Top of RECORDS FOR THIS TASK
(** ** Lists, owners and properties *)

(** C18: the list of the children of a window (with theirs) is the preorder walk of
    its linked descendants, each once; the count is that of all those of the thread
    asked for, and the array holds the first of them. *)
Theorem get_window_list_preorder to_lower class_atom s w r cur_desktop thread max_count :
  ws_ok to_lower s → windows s !! w = Some r →
  wp (get_window_list class_atom cur_desktop 0 w thread true max_count) (λ o s', s' = s ∧
    ∃ n l, preorder (windows s) n (w_children r) l ∧ NoDup l ∧
      (∀ x, x ∈ l ↔ x ≠ w ∧ descends (windows s) w x) ∧
      o = (take (Z.to_nat max_count) (handles_in (windows s) thread l), Z.of_nat (length (handles_in (windows s) thread l)))) s.
Proof. apply get_descendants_ok. Qed.

Lemma get_window_list_witness :
  wp (get_window_list (λ _, 0) 1 0 100 10 true 8) (λ o s', s' = with_unlinked ∧
    ∃ n l, preorder (windows with_unlinked) n (w_children (win_at with_unlinked 100)) l ∧ NoDup l ∧
      (∀ x, x ∈ l ↔ x ≠ 100 ∧ descends (windows with_unlinked) 100 x) ∧
      o = (take 8 (handles_in (windows with_unlinked) 10 l), Z.of_nat (length (handles_in (windows with_unlinked) 10 l)))) with_unlinked.
Proof.
  apply (get_window_list_preorder ascii_lower (λ _, 0) with_unlinked 100 (win_at with_unlinked 100) 1 10 8); [apply with_unlinked_ok|].
  vm_compute. reflexivity.
Defined.

(** C19: [set_window_owner] ends while the chains of owners are finite, refuses an
    owner whose chain comes back to the window (and a desktop window and handles of
    no window), otherwise changes exactly the owner, and all chains stay finite. *)
Theorem set_window_owner_acyclic to_lower s h oh :
  ws_ok to_lower s → acyclic s →
  wp (req_set_window_owner h oh) (λ _ s', ws_ok to_lower s' ∧ acyclic s' ∧
    let w := window_of s h in let o := parent_of s oh in
    ∃ l, owners s o l ∧ (owner_refused s w o oh l ∧ windows s' = windows s ∨
      ¬ owner_refused s w o oh l ∧ ∃ r, windows s !! w = Some r ∧
        windows s' = <[w:=set_w_owner (handle_at (windows s) o) r]> (windows s))) s.
Proof. apply req_set_window_owner_ok. Qed.

Lemma no_owner_acyclic s : (∀ x r, windows s !! x = Some r → w_owner r = 0 ∧ x ≠ 0) → acyclic s.
Proof.
  intros Ho x (r & Hr & _)%live_lookup. destruct (Ho x r Hr) as [E Hx]. exists [x]. econstructor; [done|done|].
  unfold owner_of. rewrite E. constructor.
Qed.

Lemma set_window_owner_witness :
  wp (req_set_window_owner (nth_handle 2) (nth_handle 1)) (λ _ s', ws_ok ascii_lower s' ∧ acyclic s' ∧
    let w := window_of with_two (nth_handle 2) in let o := parent_of with_two (nth_handle 1) in
    ∃ l, owners with_two o l ∧ (owner_refused with_two w o (nth_handle 1) l ∧ windows s' = windows with_two ∨
      ¬ owner_refused with_two w o (nth_handle 1) l ∧ ∃ r, windows with_two !! w = Some r ∧
        windows s' = <[w:=set_w_owner (handle_at (windows with_two) o) r]> (windows with_two))) with_two.
Proof.
  apply (set_window_owner_acyclic ascii_lower with_two (nth_handle 2) (nth_handle 1)); [apply with_two_ok|].
  apply no_owner_acyclic. intros x r Hr. split.
  - revert x r Hr. apply (bool_decide_unpack (map_Forall (λ _ r, w_owner r = 0) (windows with_two))). vm_compute. exact I.
  - intros ->. by rewrite (t_null _ (fo_tree _ (ws_forest _ _ (proj2 with_two_ok)))) in Hr.
Defined.

(** C20: the property array of a window, with its free entries, implements a map
    from atoms to values: [set_property] inserts, unless the array cannot grow or
    the string atom does not exist, [remove_property] deletes and returns the old
    value, [get_property] looks up; no atom gets two entries. *)
Theorem window_properties_refine to_lower s w r atom data type alloc :
  ws_ok to_lower s → windows s !! w = Some r → props_ok (w_properties r) → atom ≠ 0 → type ≠ PROP_TYPE_FREE →
  wp (set_property w atom data type alloc) (λ _ s', ∃ l', props_set to_lower s s' w r l' ∧
    (l' = w_properties r ∧ set_refused s (w_properties r) atom type alloc ∨
     inserted (w_properties r) l' atom (Some (type, data)))) s ∧
  wp (remove_property w atom) (λ x s', ∃ l', props_set to_lower s s' w r l' ∧ inserted (w_properties r) l' atom None ∧
    x = default 0 (snd <$> prop_at (w_properties r) atom)) s ∧
  wp (get_property w atom) (λ x s', s' = s ∧ x = default 0 (snd <$> prop_at (w_properties r) atom)) s.
Proof.
  intros Hs Hr Hl Ha Ht. split_and!; [by apply (set_property_ok to_lower)|by apply remove_property_ok|by apply get_property_ok].
Qed.

(** A window with the properties 7 and, removed, 8. *)
Definition with_props : wstate :=
  play 10 (R_remove_property (nth_handle 1) [] 8) (play 10 (R_set_property (nth_handle 1) [] 7 70 true)
    (play 10 (R_set_property (nth_handle 1) [] 8 80 true) with_two)).

Lemma with_props_ok : reached with_props.
Proof. unfold with_props. do 3 (apply reached_play; [|vm_compute; reflexivity]). apply with_two_ok. Qed.

Lemma one_free_ok : props_ok [Property PROP_TYPE_FREE 8 80; Property PROP_TYPE_ATOM 7 70].
Proof. intros [|[|i]] [|[|j]] p q Hp Hq; simplify_eq/=; by unfold used. Qed.

Lemma window_properties_witness :
  wp (set_property 101 9 90 PROP_TYPE_ATOM true) (λ _ s', ∃ l', props_set ascii_lower with_props s' 101 (win_at with_props 101) l' ∧
    (l' = w_properties (win_at with_props 101) ∧ set_refused with_props (w_properties (win_at with_props 101)) 9 PROP_TYPE_ATOM true ∨
     inserted (w_properties (win_at with_props 101)) l' 9 (Some (PROP_TYPE_ATOM, 90)))) with_props ∧
  wp (remove_property 101 9) (λ x s', ∃ l', props_set ascii_lower with_props s' 101 (win_at with_props 101) l' ∧
    inserted (w_properties (win_at with_props 101)) l' 9 None ∧
    x = default 0 (snd <$> prop_at (w_properties (win_at with_props 101)) 9)) with_props ∧
  wp (get_property 101 9) (λ x s', s' = with_props ∧ x = default 0 (snd <$> prop_at (w_properties (win_at with_props 101)) 9)) with_props.
Proof.
  apply (window_properties_refine ascii_lower with_props 101 (win_at with_props 101) 9 90 PROP_TYPE_ATOM true).
  - apply with_props_ok.
  - vm_compute. reflexivity.
  - assert (E : w_properties (win_at with_props 101) = [Property PROP_TYPE_FREE 8 80; Property PROP_TYPE_ATOM 7 70]) by (vm_compute; reflexivity).
    rewrite E. apply one_free_ok.
  - discriminate.
  - discriminate.
Defined.

(** ** Requests that go wrong *)

Definition fault_of {A} (r : outcome wstate A) : option fault := match r with Done _ _ => None | Fault f => Some f end.

(** The message window is asked for twice on a desktop that has no desktop window:
    the second time the parent falls back on the missing desktop window, and the
    assertion that there is no message window fails. *)
Theorem second_message_window_asserts :
  fault_of (serve ascii_lower (R_create (env 101 false true) 0 0 0 0 0) (play 10 (R_create (env 100 false true) 0 0 0 0 0) no_windows)) =
  Some AssertFailed.
Proof. vm_compute. reflexivity. Qed.

(** The state after a computation, and whether it ended. *)
Definition after_run {A} (m : WM A) (s : wstate) : wstate := match m s with Done _ s' => s' | Fault _ => s end.

(** A thread without a message queue creates a window and the queue cannot be made:
    the new window is released before its list entry was linked anywhere. *)
Theorem failed_queue_reads_entry :
  fault_of (create_window (CreateEnv 1 5 false false (Some 101) (Some (0, 101)) false) 0 0 0
    (set_threads {[10 := WinThread false 0 10 1]} with_desktop)) = Some Uninitialized.
Proof. vm_compute. reflexivity. Qed.

(** Destroying 101: the child 105 that is not in the Z-order stays alive below a
    destroyed parent, and the child 104 of the other thread is notified twice. *)
Theorem unlinked_child_survives :
  let s := after_run (destroy_window 101) with_unlinked in
  (negb (handle_at (windows s) 105 =? 0), handle_at (windows s) 101, w_parent <$> windows s !! 105,
   length (filter (λ c, c = C_send_notify_message (nth_handle 4) WM_WINE_DESTROYWINDOW) (win_calls s))) = (true, 0, Some 101, 2%nat).
Proof. vm_compute. reflexivity. Qed.

(** Moving 103 below 105, which is not in the Z-order, marks it as linked but puts
    it in the list of the windows that are not. *)
Theorem moved_below_unlinked :
  let s := after_run (link_window 103 (WinAt 105)) with_unlinked in
  (w_is_linked <$> windows s !! 103, w_children <$> windows s !! 101, w_unlinked <$> windows s !! 101) =
  (Some true, Some [104], Some [105; 103]).
Proof. vm_compute. reflexivity. Qed.

(** The siblings of a window that is not in the Z-order: the walk meets the head of
    the other list and takes it for a window. *)
Theorem unlinked_siblings_walk :
  fault_of (get_window_list (λ _, 0) 1 0 105 0 false 8 with_unlinked) = Some OutOfBounds.
Proof. vm_compute. reflexivity. Qed.

(** The owner 101 of 102 is gone; 102 becomes the owner of 103: the owner is set,
    and the request reports an invalid window handle. *)
Theorem stale_owner_reported :
  let s := after_run (set_error 0 ;; req_set_window_owner (nth_handle 2) (nth_handle 1) ;; destroy_window 101 ;;
                      req_create_window (env 106 false false) 0 0 0 0 0) with_two in
  let s' := after_run (req_set_window_owner (handle_at (windows s) 106) (nth_handle 2)) s in
  (win_error s, w_owner <$> windows s' !! 106, win_error s') = (0, Some (nth_handle 2), WIN_INVALID_WINDOW_HANDLE).
Proof. vm_compute. reflexivity. Qed.

(** A property is set by the name "Sys" and then by its atom: the entry becomes one
    without a reference on the atom, so removing it keeps the atom for ever. *)
Theorem retyped_property_keeps_atom :
  let name := [83; 121; 115] in
  let h := nth_handle 1 in
  let s := after_run (req_set_window_property ascii_lower h name 0 5 true ;;
                      req_set_window_property ascii_lower h [] 0xc001 6 true ;;
                      req_remove_window_property ascii_lower h [] 0xc001) with_two in
  (prop_at (w_properties (win_at s 101)) 0xc001, names (gatoms s) 0xc001) = (None, Some (name, 1)).
Proof. vm_compute. reflexivity. Qed.

(** [init_window_info] makes a linked window topmost without moving it above the
    others. *)
Theorem init_info_topmost :
  let s := after_run (req_init_window_info (nth_handle 1) 0 WS_EX_TOPMOST) with_two in
  (w_children <$> windows s !! 100, is_topmost (win_at s 102), is_topmost (win_at s 101)) = (Some [102; 101], false, true).
Proof. vm_compute. reflexivity. Qed.

(** The parents of 103 (101 and 100) for a reply of 6 bytes: the remaining length
    goes from 6 over 2 to a very large number without meeting 0, and the second
    handle is stored past the end of the buffer. *)
Theorem parents_past_the_buffer :
  (fault_of (req_get_window_parents (nth_handle 3) 6 true with_children),
   match req_get_window_parents (nth_handle 3) 4 true with_children with Done x _ => Some x | Fault _ => None end) =
  (Some OutOfBounds, Some (2, [nth_handle 1])).
Proof. vm_compute. reflexivity. Qed.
Bottom of RECORDS FOR THIS TASK
• TASK INSTRUCTIONS:
Return exactly the lines above from the line that has "apply no_owner_acyclic. intros" through the line that has "Lemma with_props_ok : reached with_props.", inclusive, and nothing else.

• ANSWER TO THE PROBLEM:
  apply no_owner_acyclic. intros x r Hr. split.
  - revert x r Hr. apply (bool_decide_unpack (map_Forall (λ _ r, w_owner r = 0) (windows with_two))). vm_compute. exact I.
  - intros ->. by rewrite (t_null _ (fo_tree _ (ws_forest _ _ (proj2 with_two_ok)))) in Hr.
Defined.

(** C20: the property array of a window, with its free entries, implements a map
    from atoms to values: [set_property] inserts, unless the array cannot grow or
    the string atom does not exist, [remove_property] deletes and returns the old
    value, [get_property] looks up; no atom gets two entries. *)
Theorem window_properties_refine to_lower s w r atom data type alloc :
  ws_ok to_lower s → windows s !! w = Some r → props_ok (w_properties r) → atom ≠ 0 → type ≠ PROP_TYPE_FREE →
  wp (set_property w atom data type alloc) (λ _ s', ∃ l', props_set to_lower s s' w r l' ∧
    (l' = w_properties r ∧ set_refused s (w_properties r) atom type alloc ∨
     inserted (w_properties r) l' atom (Some (type, data)))) s ∧
  wp (remove_property w atom) (λ x s', ∃ l', props_set to_lower s s' w r l' ∧ inserted (w_properties r) l' atom None ∧
    x = default 0 (snd <$> prop_at (w_properties r) atom)) s ∧
  wp (get_property w atom) (λ x s', s' = s ∧ x = default 0 (snd <$> prop_at (w_properties r) atom)) s.
Proof.
  intros Hs Hr Hl Ha Ht. split_and!; [by apply (set_property_ok to_lower)|by apply remove_property_ok|by apply get_property_ok].
Qed.

(** A window with the properties 7 and, removed, 8. *)
Definition with_props : wstate :=
  play 10 (R_remove_property (nth_handle 1) [] 8) (play 10 (R_set_property (nth_handle 1) [] 7 70 true)
    (play 10 (R_set_property (nth_handle 1) [] 8 80 true) with_two)).

Lemma with_props_ok : reached with_props.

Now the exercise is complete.